START Supplied entries
Lemma static_graph_construct_witness :
  sg_wf demo_static /\ sadj demo_static 0 = [mkDynamicEdge 1 5; mkDynamicEdge 2 7].
Proof.
  destruct (static_graph_construct 3 demo_edges) as [Hwf Ha]; [done|cbn; lia|done|].
  split; [exact Hwf|]. exact (proj1 (Ha 0 ltac:(lia))).
Defined.

Lemma static_graph_renumber_witness :
  exists g', Renumber demo_static [2; 0; 1] = Some g' /\ sg_wf g'.
Proof.
  destruct (static_graph_renumber demo_static [2; 0; 1]) as (g' & E & Hwf & _).
  - apply construct_ok; [done|cbn; lia|done].
  - apply (bool_decide_unpack _). vm_compute. exact I.
  - intros n x Hx. unfold sadj in Hx. destruct (node_array demo_static !z n) as [b|] eqn:Eb; [|by apply elem_of_nil in Hx].
    destruct (node_array demo_static !z (n + 1)) as [e|] eqn:Ee; [|by apply elem_of_nil in Hx].
    apply zget_elem in Eb. assert (0 <= b) as Hb.
    { unfold demo_static in Eb. vm_compute in Eb. set_unfold. lia. }
    apply zslice_elem in Hx as (i & _ & Hx); [|done]. apply zget_elem in Hx. vm_compute in Hx. set_unfold.
    vm_compute number_of_nodes. by destruct Hx as [->|[->|[->|[->|[->|[]]]]]].
  - exists g'. split; [exact E|exact Hwf].
Defined.
End Static.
END Supplied entries
**Exercise directions**
Retype exactly the span of lines from the one with "destruct (static_graph_renumber demo_static" through the one with "destruct (node_array demo_static !z (n"; include both ends and omit the rest of the material.

**Exercise solution**
  destruct (static_graph_renumber demo_static [2; 0; 1]) as (g' & E & Hwf & _).
  - apply construct_ok; [done|cbn; lia|done].
  - apply (bool_decide_unpack _). vm_compute. exact I.
  - intros n x Hx. unfold sadj in Hx. destruct (node_array demo_static !z n) as [b|] eqn:Eb; [|by apply elem_of_nil in Hx].
    destruct (node_array demo_static !z (n + 1)) as [e|] eqn:Ee; [|by apply elem_of_nil in Hx].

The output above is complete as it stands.